Después del fuerte de Buoux, Yves los lleva a visitar Les Bories. Una especie de chozas redondas hechas de piedras planas, colocadas milagrosamente en equilibrio, unas sobre otras. 

Cuando Myriam y Vicente penetran en una de ellas, el contraste entre la luz de fuera y la oscuridad del interior los ciega al principio. Poco a poco sus ojos se acostumbran y sus cuerpos toman conciencia del espacio que los rodea. El frescor del lugar hace que se estremezcan. El techo, fabricado con piedras entrelazadas, parece un nido de ave del revés. 

—Estamos como en el interior de un pecho —dice Vicente acariciando el de Myriam en la oscuridad. 

Luego la besa, frente a la mirada de Yves. Myriam se deja hacer. Siente que algo está sucediendo. Pero ¿qué? No sabe nombrarlo. Myriam e Yves están a la vez sorprendidos e incómodos. 

—El origen de Les Bories —explica Yves, azorado— es el suelo, que aquí es pedregoso. Hay que extraer las piedras para labrarlo. Y a fuerza de recogerlas, los hombres hicieron pilas con ellas. Y luego con esas pilas construyeron estas cabañas. Los pastores siguen utilizándolas para protegerse cuando el calor resulta insoportable. 

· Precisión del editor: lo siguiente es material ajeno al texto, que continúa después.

(** X15.  The merge, value by value.  On every manifest object it
    succeeds, and
    - a top-level key other than [scripts] keeps its value when that value
      is truthy; otherwise it holds its default when it is one of [type],
      [main], [module], [types], [files], [exports], and is as it was when
      it is not;
    - [scripts] becomes the object of the four default scripts when it was
      missing or falsy, and stays the very value it was when that is a
      truthy number, string or boolean (the assignments to it are dropped);
    - when [scripts] is an object or an array it remains that object or
      array, and each of its entries keeps a truthy value, holds the
      default of a default script name otherwise, and is as it was for any
      other name. *)
Theorem merge_value_by_value ps :
  ∃ ps', merge (VObj ps) = Ok (VObj ps')
    ∧ (∀ k, k ≠ "scripts" →
         own_get k ps'
         = if truthy (own_get k ps) then own_get k ps
           else if bool_decide (k ∈ simple_keys ++ ["exports"]) then default_of k
           else own_get k ps)
    ∧ (truthy (own_get "scripts" ps) = false →
         own_get "scripts" ps' = VObj default_scripts)
    ∧ (truthy (own_get "scripts" ps) = true →
       is_container (own_get "scripts" ps) = false →
         own_get "scripts" ps' = own_get "scripts" ps)
    ∧ (is_container (own_get "scripts" ps) = true →
         own_get "scripts" ps'
         = with_props (own_get "scripts" ps) (props_of (own_get "scripts" ps'))
         ∧ ∀ k, own_get k (props_of (own_get "scripts" ps'))
                = if truthy (own_get k (props_of (own_get "scripts" ps)))
                  then own_get k (props_of (own_get "scripts" ps))
                  else if own_has k default_scripts then own_get k default_scripts
                  else own_get k (props_of (own_get "scripts" ps))).
Proof.
  exists (merged_props ps). split; [apply merge_obj|].
  assert (own_get "scripts" (fills top_defaults ps) = own_get "scripts" ps) as Hs.
  { apply fills_other, scripts_not_top. }
  assert (own_get "scripts" (merged_props ps) = merged_scripts (own_get "scripts" ps))
    as Hm.
  { unfold merged_props. by rewrite own_get_set_eq, Hs. }
  split_and!.
  - intros k Hk. unfold merged_props. rewrite own_get_set_ne by done.
    rewrite (fills_exact _ _ _ top_defaults_truthy).
    destruct (top_defaults_keys k) as [-> Hd].
    destruct (truthy (own_get k ps)); [done|].
    case_bool_decide; [by apply Hd | done].
  - intros Hf. rewrite Hm. unfold merged_scripts. by rewrite Hf.
  - intros Ht Hc. rewrite Hm. unfold merged_scripts. rewrite Ht.
    apply fill_scripts_prim; intros; intros Heq; by rewrite Heq in Hc.
  - intros Hc. rewrite Hm. unfold merged_scripts.
    assert (truthy (own_get "scripts" ps) = true) as -> by (by destruct (own_get "scripts" ps)).
    destruct (own_get "scripts" ps) as [| |b|x|str|es qs|qs]; try done.
    + rewrite fill_scripts_arr. cbn [props_of with_props]. split; [done|].
      intros k. apply fills_exact, default_scripts_truthy.
    + rewrite fill_scripts_obj. cbn [props_of with_props]. split; [done|].
      intros k. apply fills_exact, default_scripts_truthy.
Qed.

(** C1.  The merge does not keep every value that is present: it tests
    for a truthy value where the claim, and the comments of the source
    ([keep existing values unless missing], [preserve existing scripts]),
    speak of a present one.  In the manifest
    [{ name: 'demo', main: '', scripts: { build: '' } }] the key [main]
    and the script [build] are present, and the merge replaces both by
    their defaults. *)
Theorem merge_replaces_present_falsy_values :
  own_has "main" falsy_manifest = true
  ∧ get_prop (own_get "scripts" falsy_manifest) "build" = Ok (VStr EmptyString)
  ∧ merge (VObj falsy_manifest)
    = Ok (VObj
        [ ("name", VStr "demo");
          ("main", VStr "dist/cjs/index.cjs");
          ("scripts",
            VObj [ ("build", VStr "npm run build:js && npm run build:types");
                   ("build:js", VStr "rollup -c");
                   ("build:types", VStr "tsc -p tsconfig.types.json");
                   ("prepublishOnly", VStr "npm run build") ]);
          ("type", VStr "module");
          ("module", VStr "dist/esm/index.js");
          ("types", VStr "dist/types/index.d.ts");
          ("files", VArr [VStr "dist/"] []);
          ("exports",
            VObj [ (".", VObj [ ("import", VStr "./dist/esm/index.js");
                                ("require", VStr "./dist/cjs/index.cjs");
                                ("types", VStr "./dist/types/index.d.ts") ]) ]) ]).
Proof. split_and!; reflexivity. Qed.

(** C1 as stated fails: a key that is present with a falsy value is
    replaced.  The manifest [{ name: 'demo', main: '' }] has a [main],
    and the merge gives it the default entry point. *)
Lemma merge_overwrites_falsy_value :
  ¬ (∀ ps ps' k,
       merge (VObj ps) = Ok (VObj ps') →
       k ∈ ["type"; "main"; "module"; "types"; "files"; "exports"] →
       own_has k ps = true →
       own_get k ps' = own_get k ps).
Proof.
  intros H.
  specialize (H [("name", VStr "demo"); ("main", VStr EmptyString)] _ "main"
                (merge_obj _)).
  discriminate H.
  - apply (bool_decide_unpack _). by vm_compute.
  - reflexivity.
Qed.

(** The merge of the manifest [{ name: 'demo', scripts: { build: 'make' } }]:
    the user's [build] script stays, everything else is filled in. *)
Example merge_sample :
  merge (VObj [("name", VStr "demo"); ("scripts", VObj [("build", VStr "make")])])
  = Ok (VObj
      [ ("name", VStr "demo");
        ("scripts",
          VObj [ ("build", VStr "make");
                 ("build:js", VStr "rollup -c");
                 ("build:types", VStr "tsc -p tsconfig.types.json");
                 ("prepublishOnly", VStr "npm run build") ]);
        ("type", VStr "module");
        ("main", VStr "dist/cjs/index.cjs");
        ("module", VStr "dist/esm/index.js");
        ("types", VStr "dist/types/index.d.ts");
        ("files", VArr [VStr "dist/"] []);
        ("exports",
          VObj [ (".", VObj [ ("import", VStr "./dist/esm/index.js");
                              ("require", VStr "./dist/cjs/index.cjs");
                              ("types", VStr "./dist/types/index.d.ts") ]) ]) ]).
Proof. reflexivity. Qed.

Example merge_falsy_main :
  merge (VObj [("name", VStr "demo"); ("main", VStr EmptyString)])
    ≫= (λ manifest, get_prop manifest "main")
  = Ok (VStr "dist/cjs/index.cjs").
Proof. reflexivity. Qed.

End merge_properties.

(** * Properties of the argument parser *)

Section parser_properties.
Implicit Types (raw rest : list string) (out opts : Opts).

Lemma toLowerCase_nonempty v : toLowerCase v ∈ managers → nonempty v = true.
Proof.
  destruct v; [|done]. simpl. intros H.
  apply (bool_decide_pack _) in H. by vm_compute in H.
Qed.

(** What the loop does on a package-manager flag followed by a value
    that is a supported manager up to letter case. *)
Lemma parse_loop_pkg flag v rest out :
  flag = "--pkg" ∨ flag = "-p" → toLowerCase v ∈ managers →
  parse_loop (flag :: v :: rest) out = parse_loop rest (set_pkg (toLowerCase v) out).
Proof.
  intros Hflag Hv. pose proof (toLowerCase_nonempty v Hv) as Hne.
  destruct Hflag as [-> | ->]; cbn [parse_loop];
    rewrite Hne, (bool_decide_eq_true_2 _ Hv); reflexivity.
Qed.

Lemma parse_loop_plain n raw out :
  (length raw ≤ n)%nat →
  "--pkg" ∉ raw → "-p" ∉ raw → "-h" ∉ raw → "--help" ∉ raw →
  ∃ opts, parse_loop raw out = ([], inl opts) ∧ pkg opts = pkg out.
Proof.
  revert raw out. induction n as [|n IH]; intros raw out Hlen H1 H2 H3 H4.
  { destruct raw; [by exists out | simpl in Hlen; lia]. }
  destruct raw as [|a rest]; [by exists out|].
  apply not_elem_of_cons in H1 as [Ha1 H1], H2 as [Ha2 H2],
      H3 as [Ha3 H3], H4 as [Ha4 H4].
  simpl in Hlen. cbn [parse_loop].
  rewrite (bool_decide_eq_false_2 (a = "-h" ∨ a = "--help"))
    by (intros [?|?]; congruence).
  rewrite (bool_decide_eq_false_2 (a = "--pkg" ∨ a = "-p"))
    by (intros [?|?]; congruence).
  assert (∀ o, pkg o = pkg out →
               ∃ opts, parse_loop rest o = ([], inl opts) ∧ pkg opts = pkg out) as Hrest.
  { intros o <-. apply IH; [lia | done..]. }
  repeat case_bool_decide; try (by apply Hrest).
  destruct rest as [|v rest']; [by apply Hrest|].
  destruct (nonempty v); [|by apply Hrest].
  apply not_elem_of_cons in H1 as [_ H1], H2 as [_ H2],
      H3 as [_ H3], H4 as [_ H4].
  destruct (IH rest' (set_name v out)) as (opts & Hp & Hpkg);
    [simpl in Hlen; lia | done.. |].
  by exists opts.
Qed.

(** C9, amended.  For every non-empty argument list that holds no
    [--pkg]/[-p] and no [-h]/[--help], the parser prints nothing and
    returns a configuration record whose package manager is [npm]. *)
Theorem parseArgs_default_pkg raw :
  raw ≠ [] →
  "--pkg" ∉ raw → "-p" ∉ raw → "-h" ∉ raw → "--help" ∉ raw →
  ∃ opts, parseArgs raw = ([], inl opts) ∧ pkg opts = "npm".
Proof.
  intros Hne H1 H2 H3 H4. destruct raw as [|a rest]; [done|].
  unfold parseArgs.
  by apply (parse_loop_plain (length (a :: rest))).
Qed.

Lemma parseArgs_default_pkg_witness :
  ∃ opts, parseArgs ["--force"; "--name"; "Jane"] = ([], inl opts) ∧ pkg opts = "npm".
Proof.
  apply parseArgs_default_pkg; [done | apply (bool_decide_unpack _); by vm_compute ..].
Defined.

(** C9 as stated fails: on a help flag the parser prints the usage and
    exits, returning no record, whether or not a manager was selected. *)
Lemma parseArgs_help_returns_no_record :
  ¬ (∀ raw, raw ≠ [] → "--pkg" ∉ raw → "-p" ∉ raw →
            ∃ printed opts, parseArgs raw = (printed, inl opts) ∧ pkg opts = "npm").
Proof.
  intros H. destruct (H ["--force"; "--help"]) as (printed & opts & Hp & _).
  - done.
  - apply (bool_decide_unpack _). by vm_compute.
  - apply (bool_decide_unpack _). by vm_compute.
  - vm_compute in Hp. discriminate Hp.
Qed.

(** Flags that take no value, before anything else: the loop goes through
    them and leaves the package manager as it is. *)
Lemma parse_loop_prefix pre l out :
  "--name" ∉ pre → "--pkg" ∉ pre → "-p" ∉ pre → "-h" ∉ pre → "--help" ∉ pre →
  ∃ out', parse_loop (pre ++ l) out = parse_loop l out' ∧ pkg out' = pkg out.
Proof.
  revert out. induction pre as [|a pre IH]; intros out Hn H1 H2 H3 H4.
  { by exists out. }
  apply not_elem_of_cons in Hn as [Han Hn], H1 as [Ha1 H1], H2 as [Ha2 H2],
      H3 as [Ha3 H3], H4 as [Ha4 H4].
  cbn [app parse_loop].
  rewrite (bool_decide_eq_false_2 (a = "-h" ∨ a = "--help"))
    by (intros [?|?]; congruence).
  rewrite (bool_decide_eq_false_2 (a = "--name")) by done.
  rewrite (bool_decide_eq_false_2 (a = "--pkg" ∨ a = "-p"))
    by (intros [?|?]; congruence).
  assert (∀ o, pkg o = pkg out →
               ∃ out', parse_loop (pre ++ l) o = parse_loop l out' ∧ pkg out' = pkg out)
    as Hrest.
  { intros o <-. by apply IH. }
  repeat case_bool_decide; by apply Hrest.
Qed.

(** C10.  A value of [--pkg]/[-p] whose lower-case form is [npm], [pnpm]
    or [yarn] is accepted whatever its letter case.  The loop goes on with
    the lower-cased value stored in the record (no error, no exit); and
    when the flag comes after flags that take no value and no later
    argument selects a manager or asks for help, the parser prints nothing
    and returns a record whose package manager is that lower-cased
    value. *)
Theorem parseArgs_pkg_case_insensitive flag v :
  flag = "--pkg" ∨ flag = "-p" → toLowerCase v ∈ managers →
  (∀ rest out,
     parse_loop (flag :: v :: rest) out = parse_loop rest (set_pkg (toLowerCase v) out))
  ∧ (∀ pre rest,
       "--name" ∉ pre →
       "--pkg" ∉ pre ++ rest → "-p" ∉ pre ++ rest →
       "-h" ∉ pre ++ rest → "--help" ∉ pre ++ rest →
       ∃ opts, parseArgs (pre ++ flag :: v :: rest) = ([], inl opts)
               ∧ pkg opts = toLowerCase v).
Proof.
  intros Hflag Hv. split; [intros rest out; by apply parse_loop_pkg|].
  intros pre rest Hn H1 H2 H3 H4.
  apply not_elem_of_app in H1 as [H1 H1'], H2 as [H2 H2'],
      H3 as [H3 H3'], H4 as [H4 H4'].
  assert (parseArgs (pre ++ flag :: v :: rest)
          = parse_loop (pre ++ flag :: v :: rest) initial_opts) as ->.
  { unfold parseArgs. by destruct pre. }
  destruct (parse_loop_prefix pre (flag :: v :: rest) initial_opts)
    as (out' & -> & _); [done..|].
  rewrite parse_loop_pkg by done.
  by apply (parse_loop_plain (length rest)).
Qed.
Lemma process_containers_count (site : site_type) (containers : list container) :
  forall st index,
    products_added (process_containers site st index containers)
    + products_skipped_duplicate_folder (process_containers site st index containers)
    + products_skipped_duplicate_id (process_containers site st index containers)
    + products_skipped_missing_info (process_containers site st index containers)
    = products_added st + products_skipped_duplicate_folder st
      + products_skipped_duplicate_id st + products_skipped_missing_info st
      + length containers.
Proof.
  induction containers as [|c more IH]; intros st index; simpl; [lia|].
  rewrite IH, process_container_count. lia.
Qed.

(** X7.  Every container is counted once: when [extract_product_info] has
    gone through the containers, the products added and the three kinds of
    skipped products add up to the number of containers. *)
Theorem every_container_counted :
  forall (dirs : list str) (site : site_type) (containers : list container)
         (folders : pyset),
    products_added (extract_product_info dirs site containers folders)
    + products_skipped_duplicate_folder
        (extract_product_info dirs site containers folders)
    + products_skipped_duplicate_id
        (extract_product_info dirs site containers folders)
    + products_skipped_missing_info
        (extract_product_info dirs site containers folders)
    = length containers.
Proof.
  intros. unfold extract_product_info. rewrite process_containers_count.
  reflexivity.
Qed.
(** X25. set-body reads before it archives and archives before it writes.
    With a session on file and a proxy that serves the children of the page
    and accepts the requests, it issues, in this order and nothing else: one
    GET per page of children, one PATCH with archived: true for every
    existing block, and the PATCHes of [appendChildren] for the blocks of the
    text; for a text of nothing but white space the page is left empty. *)
Theorem set_body_order {rt : Js.Runtime} {cfg : Session.Config} {pf : Platform}
  (env : Sys.Env) (stdin : string) (w : Sys.World) (s pageId markdownArg : string)
  (pages : list Sys.Response) (existing : list Js.Json) (fuel : nat) :
  pageId <> EmptyString -> markdownArg <> EmptyString ->
  fst (Session.getAgentSession w) = Sys.Ret (Some s) ->
  Paging.paged env s pageId (Some Js.JNull) pages ->
  Paging.all_items pages = Some existing ->
  Forall (fun block => block <> Js.JNull) existing ->
  (length pages <= S fuel)%nat ->
  (forall t h block, exists resp,
      Sys.respond env t h (archive_request s block) = Some resp /\ accepted resp) ->
  (forall t h chunk, exists resp,
      Sys.respond env t h (children_request s pageId chunk) = Some resp /\ accepted resp) ->
  exists w1,
    NotionPages.cmdSetBody env stdin (S fuel) (Some pageId) (Some markdownArg) w
    = (Sys.Ret tt,
       snd (Sys.console_log
              (JSON_pretty
                 (NotionPages.written pageId "replaced"
                    (Markdown.markdownToBlocks
                       (NotionPages.markdown_of stdin markdownArg)))) w1))
    /\ Obs.fetches (Sys.log w1)
       = (Obs.fetches (Sys.log w)
          ++ Paging.page_requests s pageId (Some Js.JNull) pages
          ++ map (archive_request s) existing
          ++ map (children_request s pageId)
               (NotionPages.chunked
                  (Markdown.markdownToBlocks
                     (NotionPages.markdown_of stdin markdownArg))))%list.
Proof.
  intros Hp Hm Hs Hpaged Hitems Hall Hlen Harch Hok.
  unfold NotionPages.cmdSetBody.
  rewrite (missing_given pageId Hp), (missing_given markdownArg Hm). cbn [orb].
  cbn [NotionPages.given].
  destruct (list_pages_served env s pageId fuel pages (S fuel) (Some Js.JNull) [] existing w
              Hlen Hs Hpaged Hitems) as [w1 [Hrun1 [Hfs1 Hlog1]]].
  unfold Sys.bind at 1. unfold NotionPages.listAllBlockChildren. rewrite Hrun1.
  cbn [app].
  assert (Hs1 : fst (Session.getAgentSession w1) = Sys.Ret (Some s))
    by (rewrite <- Hs; now apply getAgentSession_fs).
  destruct (archive_each_sends env s fuel existing Harch Hall w1 Hs1)
    as [w2 [Hrun2 [Hfs2 Hlog2]]].
  unfold Sys.bind at 1. rewrite Hrun2.
  assert (Hs2 : fst (Session.getAgentSession w2) = Sys.Ret (Some s))
    by (rewrite <- Hs1; now apply getAgentSession_fs).
  set (children := Markdown.markdownToBlocks (NotionPages.markdown_of stdin markdownArg)).
  destruct (append_chunks_sends env s pageId fuel (NotionPages.chunked children) Hok w2 Hs2)
    as [w3 [Hrun3 [_ Hlog3]]].
  destruct children as [|b bs] eqn:E.
  - exists w2. split; [reflexivity|]. cbn [NotionPages.chunked NotionPages.chunks map length].
    rewrite Hlog2, Hlog1, app_nil_r, <- app_assoc. reflexivity.
  - exists w3. split.
    + cbn [length Nat.ltb Nat.leb]. unfold Sys.bind at 1.
      unfold NotionPages.appendChildren. now rewrite Hrun3.
    + rewrite Hlog3, Hlog2, Hlog1, <- !app_assoc. reflexivity.
Qed.
(** X18: whatever either callback passes to onResult is the decoded
    text itself; the check-in scanner's callback never calls onError, and
    leaves running, the busy flag and the last scan result as they
    were. *)
Theorem callback_reports_raw_text (p : Props) (seen : bool) (c now : Z)
    (result : option jsstring) (sc : Scanner) (psc : PlainScanner.Scanner) :
  let out := decodeCallback p seen now result sc in
  let pout := PlainScanner.decodeCallback c now result psc in
  (forall x, In (OnResult x) out.2 -> result = Some x)
  /\ (forall x, In x pout.2 -> result = Some x)
  /\ (forall e, ~ In (OnError e) out.2)
  /\ running out.1 = running sc
  /\ isProcessing out.1 = isProcessing sc
  /\ lastScanResult out.1 = lastScanResult sc
  /\ PlainScanner.running pout.1 = PlainScanner.running psc.
Proof.
  intros out pout. subst out pout. unfold decodeCallback, PlainScanner.decodeCallback.
  destruct result as [text|].
  2:{ cbn. repeat split; try reflexivity; intros x []. }
  assert (Hd := dispatch_frame p text (setNextAllowed (now + cooldownMs p) sc)).
  assert (Hc := dispatch_calls p text (setNextAllowed (now + cooldownMs p) sc)).
  cbv zeta in Hd. destruct Hd as (_ & Hrun & Hbusy & Hlast & _).
  destruct (dispatch p text (setNextAllowed (now + cooldownMs p) sc)) as [sc' calls].
  cbn [fst snd] in *.
  destruct (now <? PlainScanner.nextAllowedRef psc)%Z;
  destruct seen; cbn [negb];
  try destruct (now <? nextAllowedRef sc)%Z;
  cbn [fst snd PlainScanner.running];
  (split; [intros x Hx|split; [intros x Hx|split; [intros e He|auto]]]);
  repeat match goal with
         | H : In _ [] |- _ => destruct H
         | H : In _ (_ :: _) |- _ => destruct H as [H|H]
         | H : In _ calls |- _ =>
           apply Hc in H; destruct H as [(q & H & _)|[H|[m H]]]
         end; congruence.
Qed.

End Controls.

Section EndToEndWitness.
Import Generator Scanner.

(** X19 at Ana's submission with a parent whose callback returns. *)
Lemma register_scan_check_in_witness :
  let record := newRecord Sample.tok0 Sample.ana 100 in
  let db1 := (handleSubmit (Sample.zeros (Some Sample.url)) Sample.form Sample.dbA).2 in
  let first := handleCheckIn (quiet 1000) (scanned record) initial db1 in
  let second := handleCheckIn (quiet 2000) (scanned record) first.1.1 first.1.2 in
  db1 !! Sample.tok0 = Some record
  /\ (decodeCallback defaultProps false 500 (Some (payloadOf record)) initial).2
     = [HandleCheckIn (scanned record)]
  /\ out_status first = successStatus record
  /\ first.1.2 !! Sample.tok0 = Some (checkInFields 1000 record)
  /\ out_status second = alreadyStatus record
  /\ second.1.2 = first.1.2.
Proof.
  assert (Hv : isValid (data Sample.form) = true) by reflexivity.
  assert (Hs : setDoc_fault (Sample.zeros (Some Sample.url)) = None) by reflexivity.
  assert (Hg : (nextAllowedRef initial <= 500)%Z) by (cbn; lia).
  destruct (register_scan_check_in (Sample.zeros (Some Sample.url)) Sample.form Sample.dbA
              defaultProps initial 500 1000 2000 (fun _ => None) (fun _ => None)
              Hv Hs Hg) as (H1 & H2 & H3 & _ & H4 & _ & H5 & H6 & _).
  split; [exact H1|]. split; [exact H2|]. split; [exact (H4 eq_refl)|].
  split; [exact H3|]. split; [exact H5|exact H6].
Defined.

End EndToEndWitness.

Section StoreInvariant.
Import Scanner.

(** X20: the shape of the stored documents is kept by both writers: a
    store in which every document has its id as token, the kind tag
    "rsvp", and check-in fields exactly when it is checked in, is such a
    store again after a submission, and after a check-in run that no other
    client interleaves with. *)
Theorem writers_keep_store_well_formed (genv : Generator.Env) (st : Generator.State)
    (env : Env) (qrData : JSON.value) (sc : Scanner) (db : Firestore.Store)
    (Hwf : well_formed_store db)
    (Hquiet : forall d : Firestore.Store, concurrent env d = d) :
  well_formed_store (Generator.handleSubmit genv st db).2
  /\ well_formed_store (handleCheckIn env qrData sc db).1.2.
Proof.
  split; intros k r Hk.
  - destruct (decide (k = Generator.makeToken (Generator.rng genv) (Some 16%nat)))
      as [->|Hne].
    + revert Hk. unfold Generator.handleSubmit. cbn [Generator.data].
      destruct (negb (Generator.isValid (Generator.data st))); [apply Hwf|].
      destruct (Generator.setDoc_fault genv); [apply Hwf|].
      destruct (Generator.toDataURL genv _); cbn [snd]; unfold Firestore.setDoc;
        rewrite lookup_insert_eq; intros [= <-];
        (split; [reflexivity|]; split; [reflexivity|]; split; [discriminate|reflexivity]).
    + apply Hwf. rewrite <- Hk. symmetry.
      unfold Generator.handleSubmit. cbn [Generator.data].
      destruct (negb (Generator.isValid (Generator.data st))); [reflexivity|].
      destruct (Generator.setDoc_fault genv); [reflexivity|].
      destruct (Generator.toDataURL genv _); cbn [snd]; unfold Firestore.setDoc;
        apply lookup_insert_ne; congruence.
  - destruct (handleCheckIn_document env qrData sc db k Hquiet) as [H|(r0 & Hr0 & _ & H)];
      cbv zeta in H; rewrite H in Hk.
    + exact (Hwf k r Hk).
    + injection Hk as <-. destruct (Hwf k r0 Hr0) as (Ht & Hk' & _ & _).
      split; [exact Ht|]. split; [exact Hk'|].
      split; [intros _; repeat split; discriminate|discriminate].
Qed.

Lemma writers_keep_store_well_formed_witness :
  well_formed_store
    (Generator.handleSubmit (Sample.zeros (Some Sample.url)) Sample.form Sample.dbA).2
  /\ well_formed_store (handleCheckIn (quiet 1000) Sample.qrA initial Sample.dbA).1.2.
Proof.
  assert (Hwf : well_formed_store Sample.dbA).
  { intros k r Hk. unfold Sample.dbA in Hk.
    apply lookup_singleton_Some in Hk as [<- <-].
    split; [reflexivity|]. split; [reflexivity|]. split; [discriminate|reflexivity]. }
  apply (writers_keep_store_well_formed (Sample.zeros (Some Sample.url)) Sample.form
           (quiet 1000) Sample.qrA initial Sample.dbA Hwf).
  reflexivity.
Defined.

End StoreInvariant.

En el trayecto de vuelta, oyen risas procedentes del albergue-bar Chez Seguain. La vida, de lejos, parece normal, en medio de esa tarde que se prolonga. 

La humedad tibia del aire adormece los sentidos. Yves piensa que las mujeres son misterios impenetrables. Vicente intenta forjar secretos ahí donde no los hay, para no aburrirse. Ya desde muy joven disfrutaba de las situaciones extrañas. Se acostumbró enseguida a las obscenidades de los adultos, como se había habituado al opio. Con el tiempo ya no había misterios para él en el dormitorio de un hombre o una mujer. Su cerebro necesitaba cada vez dosis más fuertes. Requería placeres más picantes, con colores conseguidos a base de calor y sangre. 

Y sin embargo, en ocasiones, ese aire viciado se veía sustituido por una gran pureza, y entonces sus pensamientos se hacían cándidos, y buscaba un amor sencillo, un gozo infantil. 

 

Myriam no había visto nunca a su marido tan dichoso ni con tan buena salud, disfrutando de esa vida alegre donde cada día era una aventura. Comer caracoles. Al día siguiente, hojas de remolacha o germen de trigo. Recoger leña para hacer una lumbre y asar las chuletillas de cordero. Fabricar cuerda de esparto con tallos de ortiga, cortarlos en dos en sentido longitudinal y vaciarlos. Lavar las sábanas y dejarlas secar al sol. Y luego, por la noche, la lectura de Loti, por turnos. 

—«Yves, hermano mío —prosigue Vicente con énfasis—, somos como niños grandes... A menudo muy alegres cuando no deberíamos, de repente tristes y divagando en un momento de paz y de dicha que surge por casualidad». 

Vicente es feliz, pero las razones de esa dicha son misteriosas, subterráneas e incomprensibles para Myriam. Vicente está reviviendo su época prenatal, cuando invitaban a los Picabia a cenar y había que poner cubiertos para tres: Francis, Gabriële y Marcel. 

Francis transmitió a su hijo el gusto por las sustancias y por la cifra tres. Esa cifra que permite, por su principio de desequilibrio, encontrar un movimiento infinito, hecho de combinaciones inesperadas y de frotamientos accidentales.